Por meio de um ofício enviado aos auditores, a empresa argumentou que, embora exista uma versão gratuita do software, o valor gasto “refere-se à implantação completa de uma solução integrada, que extrapola a simples licença” do programa. Alegou ainda que “os serviços envolvidos na aquisição de software podem abranger instalação, treinamento e suporte, que são componentes essenciais para a entrega de um sistema funcional”.

No entanto, a CGU considerou que os custos de instalação e treinamento estavam previstos em outro item da licitação e concluiu ter havido “superfaturamento” na aquisição do software, uma vez que a empresa não “apresentou detalhes ou documentação sobre essa solução e os custos envolvidos” na formação do preço gasto.

A aquisição do programa ocorreu em 2022, sob a gestão de Adailton Sousa (Podemos).

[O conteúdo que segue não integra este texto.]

(** The specification's reading of a failed save: flag and baseline both
    untouched, on every path. *)
Definition failed_save_keeps_flag_and_baseline : Prop :=
  ∀ (es : list event) (s s' : watch) (k : nat),
    run (boot t_boot) es = Some s →
    step s (SaveSettles k false) = Some s' →
    pendingSave s' = pendingSave s ∧ lastSaveTime s' = lastSaveTime s.

(** ** 9. Watch mode: start-up, stop and observations on a run *)

Definition is_start (m : mark) : bool :=
  match m with SaveStarted _ => true | SaveEnded _ _ => false end.

Definition is_success (m : mark) : bool :=
  match m with SaveEnded _ true => true | _ => false end.

(** Saves started, and saves whose upload succeeded, so far. *)
Definition saves_started (s : watch) : nat :=
  length (List.filter is_start (journal s)).

Definition saves_succeeded (s : watch) : nat :=
  length (List.filter is_success (journal s)).

(** Callbacks that have uploaded and are awaiting [calculateFilesHash]. *)
Definition awaiting_hash (s : watch) : nat :=
  size (filter (λ kt, is_saving kt.2 = false) (tasks s)).

(** The clock reading at the most recent [Change] of a run ([seen] before
    the run). *)
Fixpoint last_change_time (s : watch) (es : list event) (seen : option Z)
  : option Z :=
  match es with
  | [] => seen
  | e :: es' =>
      match step s e with
      | Some s' =>
          last_change_time s' es'
            (match e with Change => Some (clock s) | _ => seen end)
      | None => seen
      end
  end.

(** Every armed timer is the one [pendingSaveTimeout] refers to. *)
Definition one_timer (s : watch) : Prop :=
  ∀ (h : nat) (tm : timer), timers s !! h = Some tm → pendingSaveTimeout s = Some h.
(** * wavrider: the cassette-tone decoder of [internal/decoder/decoder.go]

    A shallow embedding of [Decode] and [processSamples] together with the
    properties of the demodulation pipeline.

    Conventions of the embedding.

    - Go [int] values (crossing indices, counters) are [Z]; loop indices that
      only ever index a slice are [nat].  No counter of the program can leave
      the 64-bit range: each is bounded by the length of a slice.
    - The Go [byte] accumulator [currentByte] is a [Z] whose 8-bit wrap-around
      is written out ([wrap8]).
    - A [float64] is modelled by module [F64]: an exact rational or one of the
      IEEE special values.  Every float64 the program computes is either an
      exactly representable quotient (the normalised samples) or the quotient
      [float64(d) / float64(rate)] of two integers, a difference [d] of slice
      indices and a [uint32] rate, compared with the constants 350e-6 and
      600e-6.  Both conversions are exact.  For a positive rate the exact
      quotient, when it differs from a threshold, differs from it by at least
      1/(20000 * 2^32), many orders of magnitude above the spacing of binary64
      numbers around the thresholds (2^-64 and 2^-63); when it equals the
      threshold, the correctly rounded quotient equals the rounded constant.
      Comparisons on the exact values therefore agree with the comparisons of
      the program.  For a rate of 0 the quotient is an infinity or NaN, as in
      the model.  Module [Binary64] replays the boundary cases on primitive
      binary64 numbers.
    - A slice index out of range is a run-time panic, modelled by [Panic];
      a loop that cannot end by [Diverge].  Loops are given fuel; [NoFuel]
      is shown unreachable for every loop ([loop2_runIntervals], [loop1_spec],
      [Decode_definite]). *)

From Stdlib Require Import ZArith QArith Lqa Lia List.
From Stdlib Require Import Strings.Byte Sorting.Sorted.
From Stdlib Require Import Floats.PrimFloat Numbers.Cyclic.Int63.Uint63.
From stdpp Require Import base list strings.

Local Open Scope Z_scope.

(** ** Outcomes of a run *)

Inductive ioerr := EOF | ErrUnexpectedEOF.

Inductive error :=
| ErrOpen
| ErrReadHeader (e : ioerr)      (* "failed to read WAV header: ..." *)
| ErrInvalidWav                  (* "invalid WAV file" *)
| ErrDataChunkNotFound           (* "data chunk not found" *)
| ErrIO (e : ioerr)              (* an error of the reader, returned as is *)
| ErrUnsupportedBits (bits : Z). (* "unsupported bits per sample: %d" *)

Inductive outcome (A : Type) :=
| Ret (a : A)        (* normal return *)
| Fail (e : error)   (* return nil, err *)
| Panic              (* index out of range *)
| Diverge            (* a loop of the program that never ends *)
| NoFuel.            (* the fuel of the model ran out *)

Arguments Ret {A} a.
Arguments Fail {A} e.
Arguments Panic {A}.
Arguments Diverge {A}.
Arguments NoFuel {A}.

Definition obind {A B} (m : outcome A) (k : A → outcome B) : outcome B :=
  match m with
  | Ret a => k a
  | Fail e => Fail e
  | Panic => Panic
  | Diverge => Diverge
  | NoFuel => NoFuel
  end.

Notation "'do' x <- m ; k" := (obind m (fun x => k))
  (at level 10, x name, m at level 100, k at level 200).
Notation "'do' ' p <- m ; k" := (obind m (fun x => let p := x in k))
  (at level 10, p pattern, m at level 100, k at level 200).

(** [s[i]] on a slice. *)
Definition index {A} (s : list A) (i : nat) : outcome A :=
  match s !! i with
  | Some x => Ret x
  | None => Panic
  end.

(** [s[i-1]] for a loop index [i]: index -1 panics. *)
Definition index_pred {A} (s : list A) (i : nat) : outcome A :=
  match i with
  | O => Panic
  | S j => index s j
  end.

(** ** float64 values *)

Module F64.

Inductive t := NaN | NegInf | Fin (q : Q) | PosInf.

Definition of_int (z : Z) : t := Fin (inject_Z z).

Definition Qltb (x y : Q) : bool := negb (Qle_bool y x).

Definition ltb (x y : t) : bool :=
  match x, y with
  | NaN, _ | _, NaN => false
  | PosInf, _ | _, NegInf => false
  | NegInf, _ | _, PosInf => true
  | Fin a, Fin b => Qltb a b
  end.

Definition leb (x y : t) : bool :=
  match x, y with
  | NaN, _ | _, NaN => false
  | NegInf, _ | _, PosInf => true
  | PosInf, _ | _, NegInf => false
  | Fin a, Fin b => Qle_bool a b
  end.

Definition gtb (x y : t) : bool := ltb y x.
Definition geb (x y : t) : bool := leb y x.

Definition sub (x y : t) : t :=
  match x, y with
  | NaN, _ | _, NaN => NaN
  | PosInf, PosInf | NegInf, NegInf => NaN
  | PosInf, _ | _, NegInf => PosInf
  | NegInf, _ | _, PosInf => NegInf
  | Fin a, Fin b => Fin (a - b)
  end.

Definition sign (q : Q) : comparison := (Qnum q ?= 0)%Z.

Definition inf_of (c : comparison) : t :=
  match c with Gt => PosInf | Lt => NegInf | Eq => NaN end.

(** Division.  A zero divisor is always +0 in this program (it is the
    conversion of an unsigned integer), so x/0 takes the sign of x. *)
Definition div (x y : t) : t :=
  match x, y with
  | NaN, _ | _, NaN => NaN
  | Fin a, Fin b =>
      match sign b with
      | Eq => inf_of (sign a)
      | _ => Fin (a / b)
      end
  | Fin _, _ => Fin 0
  | PosInf, Fin b => match sign b with Lt => NegInf | _ => PosInf end
  | NegInf, Fin b => match sign b with Lt => PosInf | _ => NegInf end
  | _, _ => NaN
  end.

End F64.

(** ** The demodulator of [processSamples] *)

(** The [iota] constants of the state machine. *)
Inductive State := StateFindHeader | StateFindSync | StateReadData.

(** Thresholds: 350us and 600us. *)
Definition ShortThreshold : F64.t := F64.Fin (350 # 1000000).
Definition LongThreshold : F64.t := F64.Fin (600 # 1000000).

(** The local variables of [processSamples] that the loops update. *)
Record locals := mkLocals {
  state : State;
  decodedBytes : list Z;
  currentByte : Z;
  bitCount : Z;
  headerCount : Z
}.

Definition with_state (s : State) (l : locals) : locals :=
  mkLocals s (decodedBytes l) (currentByte l) (bitCount l) (headerCount l).
Definition with_decodedBytes (d : list Z) (l : locals) : locals :=
  mkLocals (state l) d (currentByte l) (bitCount l) (headerCount l).
Definition with_currentByte (c : Z) (l : locals) : locals :=
  mkLocals (state l) (decodedBytes l) c (bitCount l) (headerCount l).
Definition with_bitCount (n : Z) (l : locals) : locals :=
  mkLocals (state l) (decodedBytes l) (currentByte l) n (headerCount l).
Definition with_headerCount (n : Z) (l : locals) : locals :=
  mkLocals (state l) (decodedBytes l) (currentByte l) (bitCount l) n.

(** The declarations before the first loop: [state := StateFindHeader],
    [var decodedBytes []byte], [var currentByte byte], [var bitCount int],
    [headerCount := 0]. *)
Definition locals0 : locals := mkLocals StateFindHeader [] 0 0 0.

Hoje, a cidade é administrada por Valmir de Francisquinho (PL), que está no terceiro mandato e negocia sua filiação ao Podemos. 

A equipe da Controladoria também encontrou outro problema na execução dos recursos públicos. Isso porque o software de reconhecimento de placas automotivas Itscampro, da Pumatronix, contratado por 34 mil reais, não estava instalado nem operando no centro de videomonitoramento municipal. As câmeras OCR eram operadas por outro sistema – o Multiway/Sentry, também adquirido no mesmo pregão. Essa despesa também foi classificada como “superfaturamento” no relatório.

O acordo com a prefeitura de Itabaiana se deu na esteira do programa Cidades Inteligentes, uma iniciativa da ABDI voltada à implantação de tecnologias que a gestão pública em questões de segurança, mobilidade, gestão de tráfego, entre outros. Esse programa já havia sido implementado em outras cidades como Maceió (AL) e Campina Grande (PB) antes de chegar ao agreste de Sergipe.

Também há no documento críticas ao processo licitatório conduzido pela ABDI. Segundo a CGU, se a contratação tivesse ocorrido pelo critério de menor preço por item — e não por preço global — o custo total poderia ter sido reduzido quase pela metade, chegando a 618 mil, conforme os próprios valores apresentados pelas empresas concorrentes.

Outro lado

Procurada pela reportagem, a prefeitura de Itabaiana ainda não havia se manifestado. O espaço segue aberto. 

Já a ABDI explicou que o acordo foi firmado na gestão anterior do órgão (a agência era chefiada por Igor Calvet à época; Ricardo Cappeli é o atual presidente) e seguiu os princípios da administração pública, como moralidade, eficiência e economicidade. “A contratação observou o regramento próprio da ABDI, que é um serviço social autônomo e de direito privado, com práticas de mercado, razoabilidade dos valores, a competitividade do certame e a necessária compatibilidade entre o objeto contratado e a execução”, pontuou.